(** * Face registration and recognition orchestrator

    Shallow embedding of [app_docker_compose/app/inference.py]
    ([get_registered_face], [unregister_face], [register_face],
    [recognize_face]), of [app_docker_compose/app/api/milvus.py]
    ([get_milvus_connec], [get_registered_person]) and of
    [app_docker_compose/app/routes/recognize_person.py]
    ([RecognizePersonProcessTask], [recognize_person_file],
    [recognize_person_url]).

    The Python functions talk to four external services: the inference
    server ([run_inference]), the Milvus collection ([collection]), the
    MySQL connection ([mysql_conn]) and Redis ([redis_conn]).  The services
    are modelled as in-memory tables held in a [World]; what a service
    answers during one call of an orchestrator function (the dictionary
    returned by [run_inference], the hits returned by [collection.search],
    and which service calls raise their library's exception) is given by
    an [Env].  Every service call is recorded as an [Event], so that the
    order of the calls and their failures can be stated. *)

From Stdlib Require Import QArith.
From stdpp Require Import gmap strings list fin_maps pretty.

Open Scope string_scope.
Open Scope Z_scope.
Open Scope list_scope.

(** ** Python values *)

(** The exception classes that occur in the two modules: the three
    library exceptions caught by the code, and the built-in errors raised
    by subscripting and comparison. *)
Inductive exn :=
| MilvusException (msg : string)
| PymysqlError (msg : string)
| RedisError (msg : string)
| KeyError (key : string)
| IndexError
| TypeError.

(** Distances, thresholds and vector components are Python floats; only
    their order is used, so a float is represented by the rational it
    denotes. *)
Inductive pyval :=
| VNone
| VInt (z : Z)
| VStr (s : string)
| VArray (rows : list (list Q))
| VExn (e : exn).
(** * Control chart for Power BI: stages, control limits and run rules

    A shallow embedding of the computational core of the two builds of
    [visual.ts] that the repository holds:

    - the moving-range build (module [MovingRange]): [visualTransform],
      [GetStages], [LookUpd2], [CalcStats], [ApplyRules] and [update];
    - the subgroup standard-deviation build (module [SubgroupSD]):
      [visualTransform], [GetStages], [findIndexByKeyValue], [GetUnique],
      [CalcStats], [ApplyRules] and [update].

    Conventions of the model.

    - A JavaScript [number] is an exact rational ([Q]); rounding, NaN and the
      infinities of IEEE doubles are not represented.  A run that would
      produce a NaN or a string where the code expects a number ends in
      [Unmodelled].  Equalities between computed numbers are stated with
      [==] ([Qeq]).
    - Array indices and counters are [nat]; the moving-range window, which
      the code compares with 0 and subtracts from indices, is a [Z].
    - Reading a property of [undefined] throws: the run ends in [TypeError].
    - Drawing (axes, polylines, tool tips, colours, formats) is left out.  Of
      [DrawRulePoints] the model keeps the indices of the dots it recolours,
      in the order of the calls; of [CreateAxes] and [GetMinMaxX], the
      domains of the two axes; of [DrawStageDividers] and
      [PlotControlLimits], whether the text of a label can be made. *)

From Stdlib Require Import String.
From Stdlib Require Import List Bool Arith ZArith QArith Qround Qabs Qminmax Lia Lqa.
Import ListNotations.

(** ** The host's values and the outcome of a run *)

(** [PrimitiveValue] of the Power BI API, as far as the visual inspects it:
    [Object.prototype.toString] tells numbers and dates apart from the rest. *)
Inductive PrimitiveValue : Type :=
| PNull
| PBool (b : bool)
| PNumber (q : Q)
| PString (s : string)
| PDate (ms : Z).

Inductive Outcome (A : Type) : Type :=
| Returns (a : A)
| TypeError
| Unmodelled.
Arguments Returns {A} a.
Arguments TypeError {A}.
Arguments Unmodelled {A}.

Definition bind {A B : Type} (c : Outcome A) (k : A -> Outcome B) : Outcome B :=
  match c with
  | Returns a => k a
  | TypeError => TypeError
  | Unmodelled => Unmodelled
  end.

Notation "x <- c ;; k" := (bind c (fun x => k))
  (at level 61, c at next level, right associativity).

(** [a < b] on numbers, as a boolean. *)
Definition Qltb (a b : Q) : bool := negb (Qle_bool b a).

(** JavaScript truthiness of a host value ([undefined] is [None]). *)
Definition truthy (v : option PrimitiveValue) : bool :=
  match v with
  | None => false
  | Some PNull => false
  | Some (PBool b) => b
  | Some (PNumber q) => negb (Qeq_bool q 0)
  | Some (PString s) => negb (String.eqb s EmptyString)
  | Some (PDate _) => true
  end.

(** [Object.prototype.toString.call(v) === '[object Number]'] and
    [... === '[object Date]']. *)
Definition isNumber (v : option PrimitiveValue) : bool :=
  match v with Some (PNumber _) => true | _ => false end.

Definition isDate (v : option PrimitiveValue) : bool :=
  match v with Some (PDate _) => true | _ => false end.

(** [<number>yValues[i]]: the cast checks nothing.  Numbers are read as they
    are; [null] and booleans are what every arithmetic operator and comparison
    of the code converts them to; a missing row, a string or a date would make
    the statistics NaN or a string. *)
Definition asNumber (v : option PrimitiveValue) : Outcome Q :=
  match v with
  | Some (PNumber q) => Returns q
  | Some PNull => Returns 0%Q
  | Some (PBool b) => Returns (if b then 1%Q else 0%Q)
  | _ => Unmodelled
  end.

(** [v.valueOf()] of a position used as a number: a number is itself, a date
    its milliseconds; [null] has no method; a string or a boolean would make
    the sum a string or a coerced number. *)
Definition valueOf (v : PrimitiveValue) : Outcome Q :=
  match v with
  | PNumber q => Returns q
  | PDate ms => Returns (inject_Z ms)
  | PNull => TypeError
  | _ => Unmodelled
  end.

(** [<string>categorical.values[1].values[i]]: the stage label of row [i];
    [None] is [undefined] (the column is shorter than the series).  Labels
    other than strings are outside the model. *)
Definition labelAt (labels : list PrimitiveValue) (i : nat) : Outcome (option string) :=
  match nth_error labels i with
  | None => Returns None
  | Some (PString s) => Returns (Some s)
  | Some _ => Unmodelled
  end.

(** [Math.round]: the nearest integer, halves towards plus infinity. *)
Definition Math_round (x : Q) : Z := Qfloor (x + (1 # 2)).

(** Modelled from the spec: [getValue] (objectEnumerationUtility.ts is not
    among the sources) returns the property the report author set, or the
    default given at the call when the property is not set. *)
Definition getValue {A : Type} (setting : option A) (defaultValue : A) : A :=
  match setting with
  | Some v => v
  | None => defaultValue
  end.

(** The data view the host passes to [update]. Optional fields are the ones
    the code tests for presence. *)
Record DataViewCategoryColumn : Type := {
  cat_source : option unit;
  cat_values : list PrimitiveValue
}.

Record DataViewValueColumn : Type := {
  col_values : list PrimitiveValue
}.

Record DataViewCategorical : Type := {
  categories : option (list DataViewCategoryColumn);
  values : option (list DataViewValueColumn)
}.
(** X18.  For every column, the sort key rating leaves the tasks in
    descending order of the rating and the sort key rating-asc in ascending
    order, a rating that is missing, zero or NaN counting as 0. *)
Theorem rating_sort_orders_by_rating (filters : Filters)
    (columnTasks : list Task) :
  (sort filters = "rating" ->
     StronglySorted (fun a b => leNum (ratingOrZero b) (ratingOrZero a))
       (processColumn filters columnTasks))
  /\ (sort filters = "rating-asc" ->
     StronglySorted (fun a b => leNum (ratingOrZero a) (ratingOrZero b))
       (processColumn filters columnTasks)).
Proof.
  destruct (difference_consistent ratingOrZero
              (filterColumn filters columnTasks)) as [Hdown Hup].
  { intros t _. apply ratingOrZero_is_number. }
  split; intros Hsort; unfold processColumn, sortStage; rewrite Hsort.
  - change (comparatorOf "rating") with
      (Some (fun a b : Task => sub (ratingOrZero b) (ratingOrZero a))).
    cbv beta iota. rewrite (Array_sort_consistent _ _ Hdown).
    apply stableSort_sorted_by.
    + intros a b c Hab Hbc. eapply leNum_trans; eassumption.
    + intros a b. unfold goesAfter.
      apply difference_orders; apply ratingOrZero_is_number.
  - change (comparatorOf "rating-asc") with
      (Some (fun a b : Task => sub (ratingOrZero a) (ratingOrZero b))).
    cbv beta iota. rewrite (Array_sort_consistent _ _ Hup).
    apply stableSort_sorted_by.
    + intros a b c Hab Hbc. eapply leNum_trans; eassumption.
    + intros a b. unfold goesAfter.
      apply difference_orders; apply ratingOrZero_is_number.
Qed.

End ProjectorMore.

(* ===================================================================== *)
(** * More on the thunks                                                  *)
(* ===================================================================== *)

Section AuthMore.
Import Str Sanitize Board Auth.
Context `{Persist}.

(** What a fulfilled signup did. *)
Lemma signup_fulfilled (email_ password_ : value) (nowMs : Z) (nowIso : string)
    (w w1 : World) (u : UserInfo) :
  signup email_ password_ nowMs nowIso w = (w1, Fulfilled u) ->
  let sanitizedEmail := sanitizeEmail email_ in
  let sanitizedPassword := sanitizeInput password_ passwordOptions in
  let newUser := {| user_id := nowMs; email := sanitizedEmail;
                    password := sanitizedPassword; user_createdAt := nowIso |} in
  exists users,
    getRegisteredUsers (localStorage w) = Some users
    /\ List.find (fun x => String.eqb (email x) sanitizedEmail) users = None
    /\ isEmpty sanitizedEmail = false
    /\ isEmpty sanitizedPassword = false
    /\ (6 <= String.length sanitizedPassword <= 50)%nat
    /\ w1 = {| store := store w;
               localStorage :=
                 saveRegisteredUsers (users ++ [newUser]) (localStorage w) |}
    /\ u = {| info_email := sanitizedEmail; info_id := nowMs |}.
Proof.
  unfold signup. intros Hs.
  destruct (isEmpty (sanitizeEmail email_)) eqn:He; [discriminate|].
  destruct (isEmpty (sanitizeInput password_ passwordOptions)) eqn:Hp;
    [discriminate|].
  simpl in Hs.
  destruct (String.length (sanitizeInput password_ passwordOptions) <? 6)%nat
    eqn:H6; [discriminate|].
  destruct (50 <? String.length (sanitizeInput password_ passwordOptions))%nat
    eqn:H50; [discriminate|].
  destruct (getRegisteredUsers (localStorage w)) as [users|]; [|discriminate].
  destruct (List.find _ users) eqn:Hf; [discriminate|].
  injection Hs as <- <-. exists users.
  apply Nat.ltb_ge in H6, H50. repeat split; auto.
Qed.

Lemma find_app_last (f : User -> bool) (users : list User) (x : User) :
  List.find f users = None -> f x = true ->
  List.find f (users ++ [x]) = Some x.
Proof.
  intros Hn Hx. induction users as [|y users IH]; simpl in *.
  - rewrite Hx. reflexivity.
  - destruct (f y); [discriminate|]. auto.
Qed.

(** The users read back after a write that went through. *)
Lemma saved_users_read_back (users : list User) (ls : Storage) :
  full ls = false ->
  getRegisteredUsers (saveRegisteredUsers users ls) = Some users.
Proof. intros Hfull. unfold saveRegisteredUsers. rewrite Hfull. reflexivity. Qed.

(** X19.  After a fulfilled signup whose write to localStorage went through,
    a login with the same email and password finds the user and passes
    every check, whatever the store has become in between: it is fulfilled
    with the same user data, or it ends with the internal failure, never
    with one of the four messages of the checks.  When the write failed
    (the storage is full), the signup is fulfilled all the same and the
    login is rejected: the user is not registered. *)
Theorem signup_then_login (email_ password_ : value) (nowMs : Z)
    (nowIso : string) (w w1 : World) (u : UserInfo) :
  signup email_ password_ nowMs nowIso w = (w1, Fulfilled u) ->
  (full (localStorage w) = false ->
   forall s w2 out,
     login email_ password_ {| store := s; localStorage := localStorage w1 |}
     = (w2, out) ->
     out = Fulfilled u \/ out = Rejected loginFailed)
  /\ (full (localStorage w) = true ->
      forall s w2 out,
        login email_ password_ {| store := s; localStorage := localStorage w1 |}
        = (w2, out) ->
        out = Rejected "User not registered. Please sign up first.").
Proof.
  intros Hs.
  destruct (signup_fulfilled _ _ _ _ _ _ _ Hs)
    as (users & Hget & Hfind & He & Hp & [H6 _] & -> & ->).
  assert (Hlen : (String.length (sanitizeInput password_ passwordOptions) <? 1)%nat
                 = false) by (apply Nat.ltb_ge; lia).
  split; intros Hfull s w2 out Hl; unfold login in Hl;
    rewrite He, Hp, Hlen in Hl; cbn [orb store localStorage] in Hl.
  - rewrite (saved_users_read_back _ _ Hfull) in Hl.
    rewrite (find_app_last _ _ _ Hfind) in Hl
      by (simpl; apply String.eqb_refl).
    cbn [password email user_id] in Hl. rewrite String.eqb_refl in Hl.
    cbn [negb] in Hl.
    repeat match type of Hl with
           | context [match ?x with _ => _ end] => destruct x
           end;
      injection Hl as <- <-; auto.
  - unfold saveRegisteredUsers in Hl. rewrite Hfull, Hget, Hfind in Hl.
    injection Hl as <- <-. reflexivity.
Qed.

──────

■ WHAT TO PRODUCE
Only one stretch of the entries above is wanted: the lines from the one containing "getRegisteredUsers (localStorage w) = Some" through the one containing "(** The users". Please reproduce it exactly.

■ PROBLEM SOLUTION
    getRegisteredUsers (localStorage w) = Some users
    /\ List.find (fun x => String.eqb (email x) sanitizedEmail) users = None
    /\ isEmpty sanitizedEmail = false
    /\ isEmpty sanitizedPassword = false
    /\ (6 <= String.length sanitizedPassword <= 50)%nat
    /\ w1 = {| store := store w;
               localStorage :=
                 saveRegisteredUsers (users ++ [newUser]) (localStorage w) |}
    /\ u = {| info_email := sanitizedEmail; info_id := nowMs |}.
Proof.
  unfold signup. intros Hs.
  destruct (isEmpty (sanitizeEmail email_)) eqn:He; [discriminate|].
  destruct (isEmpty (sanitizeInput password_ passwordOptions)) eqn:Hp;
    [discriminate|].
  simpl in Hs.
  destruct (String.length (sanitizeInput password_ passwordOptions) <? 6)%nat
    eqn:H6; [discriminate|].
  destruct (50 <? String.length (sanitizeInput password_ passwordOptions))%nat
    eqn:H50; [discriminate|].
  destruct (getRegisteredUsers (localStorage w)) as [users|]; [|discriminate].
  destruct (List.find _ users) eqn:Hf; [discriminate|].
  injection Hs as <- <-. exists users.
  apply Nat.ltb_ge in H6, H50. repeat split; auto.
Qed.

Lemma find_app_last (f : User -> bool) (users : list User) (x : User) :
  List.find f users = None -> f x = true ->
  List.find f (users ++ [x]) = Some x.
Proof.
  intros Hn Hx. induction users as [|y users IH]; simpl in *.
  - rewrite Hx. reflexivity.
  - destruct (f y); [discriminate|]. auto.
Qed.

(** The users read back after a write that went through. *)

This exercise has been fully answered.